SoftBank Group Corp on Monday posted a 2.33 trillion yen ($17.23 billion) loss at its Vision Fund unit in the April-June quarter as the value of its tech portfolio slid.
SoftBank had booked a record loss at the Vision Fund unit in May as market turmoil driven by rising interest rates and political instability hit the tech investor.
The group’s sliding portfolio pushed it to a 3.16 trillion yen net loss in the latest quarter. That compared with profit of 761.5 billion yen in the same period a year earlier.
SoftBank founder and CEO Masayoshi Son, who will speak at an earnings briefing from 4:30 pm, has pledged to tighten investing criteria and preserve cash to weather the downturn.
In the quarter ended in June, falling listed investments included robotics firm AutoStore Holdings Ltd and artificial intelligence firm SenseTime Group Inc.

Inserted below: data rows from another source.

(** * Business visualization generator: data preparation and pipeline control

    A shallow embedding of [src/visualizations/generate_business_charts.py]:
    the feature deriver inside [load_and_prepare_data] (three [pd.cut]
    binnings, the seeded [np.random.choice] cluster simulation and the
    archetype lookup), the synthetic confusion matrix of
    [create_model_performance_chart], and the exception flow of [main].

    Conventions of the embedding.
    - A float64 cell is the rational it denotes, or NaN, or an infinity
      ([num]); the order of finite floats is the order of those rationals,
      so every statement quantified over [Q] covers every finite float.
    - The checks on the five sampling weights are made on their exact
      values; their cumulative sums, which decide the id a sample draws,
      are computed in binary64 as NumPy computes them.
    - The literals of the confusion matrix are binary64 values and are
      computed with the primitive IEEE 754 operations.
    - pandas, NumPy and matplotlib are libraries outside the repository;
      [pd.cut], [Series.map], item access and [np.random.choice] follow
      their documented behaviour, while the Mersenne Twister stream, the
      content of the file system and the outcome of the plotting calls are
      fields of the environments [Generator] and [Host]. *)

From Stdlib Require Import ZArith QArith Qround Qabs List String Ascii Bool Lia Lqa.
From Stdlib Require Import PrimFloat FloatOps SpecFloat Uint63.
From Stdlib Require DecimalString.
From Stdlib Require Import Sorted.
Import ListNotations.

Set Warnings "-inexact-float".

Local Open Scope string_scope.

(** ** Python exceptions *)

Inductive exc_class :=
| FileNotFoundError | PermissionError | OSError
| EmptyDataError | ParserError | UnicodeDecodeError
| KeyError | TypeError | ValueError | IndexError | RuntimeError | MemoryError
| KeyboardInterrupt | SystemExit.

(** [isinstance(e, Exception)]: everything but the two classes that derive
    from [BaseException] directly. *)
Definition is_Exception (c : exc_class) : bool :=
  match c with
  | KeyboardInterrupt | SystemExit => false
  | _ => true
  end.

(** An exception instance: its class and [str(e)]. *)
Record exn := mkExn { exc_cls : exc_class; exc_str : string }.

(** [repr] of a Python string without quotes or escapes inside. *)
Definition repr_str (s : string) : string := "'" ++ s ++ "'".

(** [str(KeyError(k))] is [repr(k)]. *)
Definition key_error (k : string) : exn := mkExn KeyError (repr_str k).
Lemma first_miss (j : Z) :
  1 <= j < k -> Date.getDay (today + j * MS_PER_DAY) <> target.
Proof.
  intros R. unfold Date.getDay. rewrite WeekDay_shift.
  apply daysToNext_first; [exact target_range | exact R].
Qed.

(** From [today] + [j] days the search stops at [today] + [k] days. *)
Lemma findNextOccurrence_from (fuel : nat) :
  forall j, 0 <= j <= k -> (Z.to_nat (k - j) < fuel)%nat ->
  findNextOccurrence fuel today (Some target) (today + j * MS_PER_DAY)
  = Some (today + k * MS_PER_DAY).
Proof.
  pose proof MS_PER_DAY_pos as Hms.
  induction fuel as [ | fuel IH]; intros j Rj F; [lia | ].
  cbn [findNextOccurrence differs].
  destruct (Z.eq_dec j k) as [-> | N].
  - rewrite first_hit, Z.eqb_refl. cbn [negb orb].
    pose proof (daysToNext_range (Date.getDay today) target). fold k in H.
    destruct (Z.leb_spec (today + k * MS_PER_DAY) today); [nia | reflexivity].
  - assert (C : negb (Date.getDay (today + j * MS_PER_DAY) =? target)
                || (today + j * MS_PER_DAY <=? today) = true).
    { destruct (Z.eq_dec j 0) as [-> | N0].
      - rewrite Z.add_0_r, Z.leb_refl. apply orb_true_r.
      - pose proof (first_miss j ltac:(lia)) as M.
        apply Z.eqb_neq in M. rewrite M. reflexivity. }
    rewrite C, setDate_shift.
    replace (today + j * MS_PER_DAY + 1 * MS_PER_DAY)
      with (today + (j + 1) * MS_PER_DAY) by lia.
    apply IH; lia.
Qed.
(** A column passes a filter of [get_recent_businesses]: there is no
    filter, the filter is the empty string, or the column holds the text
    (as text, or as the number it spells). *)
Definition passes (filter : option string) (column : value) : Prop :=
  match filter with
  | None => True
  | Some p => p = "" \/ column = VStr p \/ exists n, column = VInt n /\ Text.of_Z n = p
  end.

(** [a] was not discovered before [b]. *)
Definition not_older (a b : Sqlite.row) : Prop :=
  String.compare (Sqlite.discovered_date a) (Sqlite.discovered_date b) <> Lt.

(** What every plan of [ORDER BY discovered_date DESC] guarantees: the
    rows it was given, each as often as given, no row before a newer one. *)
Definition date_order (sort : list Sqlite.row -> list Sqlite.row) : Prop :=
  forall l, sort l ≡ₚ l /\ StronglySorted not_older (sort l).

End Facts.

(** ** task_scheduler.py: the discovery tasks of class TaskScheduler *)

Module Tasks.

Section Scheduler.

(** The global [config], the clock, and the searches behind the Facebook
    and the Google scraper. As in the notifier, the text of the exception
    that the source appends to its error message is left out. *)
Variable cfg : Config.config.
Variable clock : nat -> string.
Variable search_pages : string -> string -> list dict.
Variable search_google : string -> string -> list GoogleScraper.search_result.

(** [run_facebook_discovery]. *)
Definition run_facebook_discovery : M unit :=
  try_except
    (logger INFO "Running Facebook discovery task..." ;;
     discovered <- FacebookScraper.discover_new_pages cfg clock search_pages ;;
     logger INFO ("Facebook discovery completed: " +:+ Text.of_Z (Text.len discovered)
                  +:+ " new pages found"))%run
    (fun e => logger ERROR "Error in Facebook discovery task").

(** [run_linkedin_discovery]. *)
Definition run_linkedin_discovery : M unit :=
  try_except
    (logger INFO "Running LinkedIn discovery task..." ;;
     discovered <- LinkedInScraper.discover_new_companies ;;
     logger INFO ("LinkedIn discovery completed: " +:+ Text.of_Z (Text.len discovered)
                  +:+ " new companies found"))%run
    (fun e => logger ERROR "Error in LinkedIn discovery task").

(** [run_google_discovery]. *)
Definition run_google_discovery : M unit :=
  try_except
    (logger INFO "Running Google discovery task..." ;;
     discovered <- GoogleScraper.discover_new_pages cfg clock search_google ;;
     logger INFO ("Google discovery completed: " +:+ Text.of_Z (Text.len discovered)
                  +:+ " new pages found"))%run
    (fun e => logger ERROR "Error in Google discovery task").

End Scheduler.

End Tasks.

(** * Properties *)

(** ** Test vectors

    The digest function against the RFC 1321 vectors and against digests
    of one-block and two-block messages around the padding boundary. *)

Example md5_empty :
  Hashlib.md5_hexdigest (Hashlib.bytes_of "") = "d41d8cd98f00b204e9800998ecf8427e".
Proof. vm_compute. reflexivity. Qed.

Example md5_a :
  Hashlib.md5_hexdigest (Hashlib.bytes_of "a") = "0cc175b9c0f1b6a831c399e269772661".
Proof. vm_compute. reflexivity. Qed.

SoftBank said it booked a 296 billion yen loss on the value of Vision Fund’s private investments. Analysts have said writedowns of private assets are unlikely to reflect the extent of current market weakness.
Plunging initial public offering volumes and market skepticism towards money-losing startups have squeezed an important source of capital for SoftBank, which hopes to list chip designer Arm following the collapse of a sale to Nvidia.
The sell-off has hit hedge fund Tiger Global, which competes with “unicorn hunter” Son on deals and saw its flagship fund fall 50% in the first half of the year after it underestimated the impact of surging inflation on markets.